FDA 510(k)

aprevo® anterior lumbar interbody fusion device with interfixation

K-Number: K241477 · 2024-10-09

Decision Date2024-10-09

Product CodeOVD

Advisory CommitteeOR

DecisionSubstantially Equivalent

Device Summary

aprevo® anterior lumbar interbody fusion device with interfixation is a medical device manufactured by Carlsmed, Inc.. It received FDA 510(k) clearance on 2024-10-09 under approval number K241477. The device is classified under product code OVD. It was reviewed by the OR advisory panel. FDA Decision: Substantially Equivalent.

Frequently Asked Questions

What is the aprevo® anterior lumbar interbody fusion device with interfixation?

aprevo® anterior lumbar interbody fusion device with interfixation is a medical device that received FDA 510(k) clearance on 2024-10-09. It is manufactured by Carlsmed, Inc.. The 510(k) number is K241477.

When was aprevo® anterior lumbar interbody fusion device with interfixation approved by the FDA?

aprevo® anterior lumbar interbody fusion device with interfixation received FDA 510(k) clearance on 2024-10-09, under approval number K241477.

What company makes aprevo® anterior lumbar interbody fusion device with interfixation?

aprevo® anterior lumbar interbody fusion device with interfixation is manufactured by Carlsmed, Inc..

What is the FDA product code for aprevo® anterior lumbar interbody fusion device with interfixation?

The FDA product code for aprevo® anterior lumbar interbody fusion device with interfixation is OVD.

Related Clinical Trials

NCT07301385 Evaluation of Head-Mounted Spatial Computing and Three-Dimensional (3D) Visualization in Ocular Microsurgery: A Safety and Workflow Study ACTIVE_NOT_RECRUITING NCT07222787 Post-market Safety and Effectiveness of the CORUS-LX System in Improving Lumbar Interbody Fusion Outcomes RECRUITING NCT07610850 Brain-controlled Spinal Cord Stimulation in Participants With Chronic Stroke for Lower and Upper Limb Rehabilitation NOT_YET_RECRUITING NCT06462729 LDGraft in Single Level Anterior Lumbar Interbody Fusion (ALIF) RECRUITING NCT05438719 MOTUS Total Joint Replacement Investigational Device Exemption Study ACTIVE_NOT_RECRUITING NCT06540807 SafeHeal Anastomosis Feasibility Evaluation (SAFE)-2023 Study COMPLETED

Related PubMed Literature

PMID: 41839575 A Perspective for Integrating Real-World Evidence Into the Investigational Device Exemption Study Design for Lumbar Total Joint Replacement. International journal of spine surgery (2026) PMID: 38569929 Utilization of Bone-Anchored Annular Defect Closure to Prevent Reherniation Following Lumbar Discectomy: Overcoming Barriers to Clinical Adoption and Market Access. International journal of spine surgery (2024) PMID: 38273730 Ten-Year Risk of Recall of Novel Spine Devices. Spine (2024) PMID: 26056630 Therapeutic sustainability and durability of coflex interlaminar stabilization after decompression for lumbar spinal stenosis: a four year assessment. International journal of spine surgery (2015)

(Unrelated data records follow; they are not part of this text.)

Definition vec0_set_metadata_filter_bitmap (kind : vec0_metadata_column_kind) (m : metadata_store)
    (chunks : gmap Z chunk_row) (op : vec0_metadata_operator) (v : value) (chunk_rowid : Z) (b : bytes)
    (size : nat) (aMetadataIn : list Vec0MetadataIn) (argv_idx : nat) : res bytes :=
  match md_chunks m !! chunk_rowid with
  | None => Err SQLITE_ERROR
  | Some buffer =>
      if negb (length buffer =? vec0_metadata_chunk_size kind size)%nat then Err SQLITE_ERROR
      else
        match kind with
        | METADATA_KIND_BOOLEAN =>
            let target := negb (to_i32 (value_int64 v) =? 0) in
            if (target && bool_decide (op = METADATA_OPERATOR_EQ))
               || (negb target && bool_decide (op = METADATA_OPERATOR_NE))
            then filter_loop (fun i => Ok (bitmap_test buffer i)) 0 size b
            else filter_loop (fun i => Ok (negb (bitmap_test buffer i))) 0 size b
        | METADATA_KIND_INTEGER =>
            match op with
            | METADATA_OPERATOR_IN =>
                match find_metadata_in aMetadataIn argv_idx with
                | None => Err SQLITE_ERROR
                | Some metadataIn =>
                    filter_in_loop (fun i => Ok (existsb (fun t => t =? i64_cell buffer i)
                      (in_integers (mi_array metadataIn)))) 0 size b
                end
            | _ => filter_loop (fun i => Ok (z_op op (i64_cell buffer i) (value_int64 v))) 0 size b
            end
        | METADATA_KIND_FLOAT =>
            match op with
            | METADATA_OPERATOR_IN => Ok b
            | _ => filter_loop (fun i =>
                     Ok (op_holds op (SFcompare (double_cell buffer i) (value_double v)))) 0 size b
            end
        | METADATA_KIND_TEXT =>
            vec0_metadata_filter_text chunks v buffer size op b m chunk_rowid aMetadataIn argv_idx
        end
  end.

End TextFilter.

(** ** The loops *)

Lemma filter_loop_spec (test : nat -> res bool) (f : nat -> bool) (N n i : nat) (b : bytes) :
  bitmap_wf N b -> (i + n <= N)%nat -> (forall j, (i <= j < i + n)%nat -> test j = Ok (f j)) ->
  exists b', filter_loop test i n b = Ok b' /\ bitmap_wf N b' /\
    forall j, (j < N)%nat ->
      bitmap_test b' j = if decide (i <= j < i + n)%nat then f j else bitmap_test b j.
Proof.
  revert i b. induction n as [|n IH]; intros i b Hw Hn Ht; cbn [filter_loop].
  - exists b. split; [done|]. split; [done|]. intros j Hj. rewrite decide_False by lia. done.
  - rewrite (Ht i) by lia. cbn [res_bind].
    destruct (IH (S i) (bitmap_set b i (f i))) as (b' & E & Hw' & Hb');
      [by apply bitmap_set_wf|lia|intros; apply Ht; lia|].
    exists b'. split; [done|]. split; [done|]. intros j Hj. rewrite Hb' by done. destruct Hw as [Hl Hb].
    destruct (decide (j = i)) as [->|Hne].
    + rewrite decide_False, decide_True by lia. apply bitmap_test_set_eq. lia.
    + rewrite bitmap_test_set_ne by (done || lia).
      destruct (decide (S i <= j < S i + n)%nat), (decide (i <= j < i + S n)%nat); done || lia.
Qed.
(* ===== verification/Plan.v ===== *)
(** * Query planning (sqlite-vec.c, [vec0_column_distance_idx] to
    [vec0_column_idx_to_metadata_idx], [vec0BestIndex])

    [xBestIndex] turns the constraints SQLite offers into a plan: a plan
    character, four characters for each value it wants in [xFilter]'s [argv],
    and for each constraint the position of its value there.  Shown here: on
    success the plan string and the argument positions describe the same list
    of constraints, which is the list of all usable ones on partition and
    metadata columns. *)

From stdpp Require Import base option list numbers sets.
From Stdlib Require Import ZArith Lia.
From S2P Require Import Prelude Shadow DefParser Metadata Values Storage Filter.

Local Open Scope Z_scope.

(** ** Columns of the virtual table

    Column 0 is the id, then come the user columns, [distance] and [k]. *)

Definition VEC0_COLUMN_ID : Z := 0.
Definition VEC0_COLUMN_USERN_START : Z := 1.
Definition VEC0_COLUMN_OFFSET_DISTANCE : Z := 1.
Definition VEC0_COLUMN_OFFSET_K : Z := 2.

Definition vec0_num_defined_user_columns (p : vec0_vtab) : Z :=
  Z.of_nat (length (vt_vector_columns p) + length (vt_partition_types p) + length (vt_auxiliary_types p)
            + length (vt_metadata_kinds p)).

Definition vec0_column_distance_idx (p : vec0_vtab) : Z :=
  VEC0_COLUMN_USERN_START + (vec0_num_defined_user_columns p - 1) + VEC0_COLUMN_OFFSET_DISTANCE.

Definition vec0_column_k_idx (p : vec0_vtab) : Z :=
  VEC0_COLUMN_USERN_START + (vec0_num_defined_user_columns p - 1) + VEC0_COLUMN_OFFSET_K.

(** [vec0_column_idx_is_vector] and the like: a user column of the kind. *)
Definition vec0_column_idx_is (k : vec0_user_column_kind) (p : vec0_vtab) (column_idx : Z) : bool :=
  (VEC0_COLUMN_USERN_START <=? column_idx) &&
  (column_idx <=? VEC0_COLUMN_USERN_START + vec0_num_defined_user_columns p - 1) &&
  match vt_user_columns p !! Z.to_nat (column_idx - VEC0_COLUMN_USERN_START) with
  | Some (k', _) => bool_decide (k' = k)
  | None => false
  end.

Definition vec0_column_idx_is_vector := vec0_column_idx_is USER_COLUMN_VECTOR.
Definition vec0_column_idx_is_partition := vec0_column_idx_is USER_COLUMN_PARTITION.
Definition vec0_column_idx_is_auxiliary := vec0_column_idx_is USER_COLUMN_AUXILIARY.
Definition vec0_column_idx_is_metadata := vec0_column_idx_is USER_COLUMN_METADATA.

(** [vec0_column_idx_to_vector_idx] and the like. *)
Definition vec0_column_idx_to_idx (p : vec0_vtab) (column_idx : Z) : nat :=
  match vt_user_columns p !! Z.to_nat (column_idx - VEC0_COLUMN_USERN_START) with
  | Some (_, i) => i
  | None => 0%nat
  end.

Other Devices by Carlsmed, Inc.

K202034aprevo Intervertebral Body Fusion Device K210542aprevo Transforaminal IBF K222195aprevo® Digital Workflow K222009aprevo® anterior lumbar interbody fusion device with interfixation K222082aprevo® anterior and lateral lumbar interbody fusion devices, aprevo® transforaminal lumbar interbody fusion devices K231955aprevo® Digital Segmentation

View all 21 devices →

Related Devices (Code: OVD)

K162680SOVEREIGN® Spinal SystemMedtronic Sofamor Danek USA, Inc. K162351SeaSpine® Vu aPOD Prime NanoMetalene® Intervertebral Body Fusion DeviceSeaSpine Orthopedics Corporation K161993Leva® Anterior Interbody SystemSpine Wave, Inc. K161379ELSA SpacersGlobus Medical, Inc. K161173Avenue® T TLIF CageLdr Spine USA, Inc. K161129PILLAR SA PTCOrthofix, Inc.

Official Source

View on FDA Database →

Data sourced from FDA Open API. For the most current and authoritative information, always refer to the official record.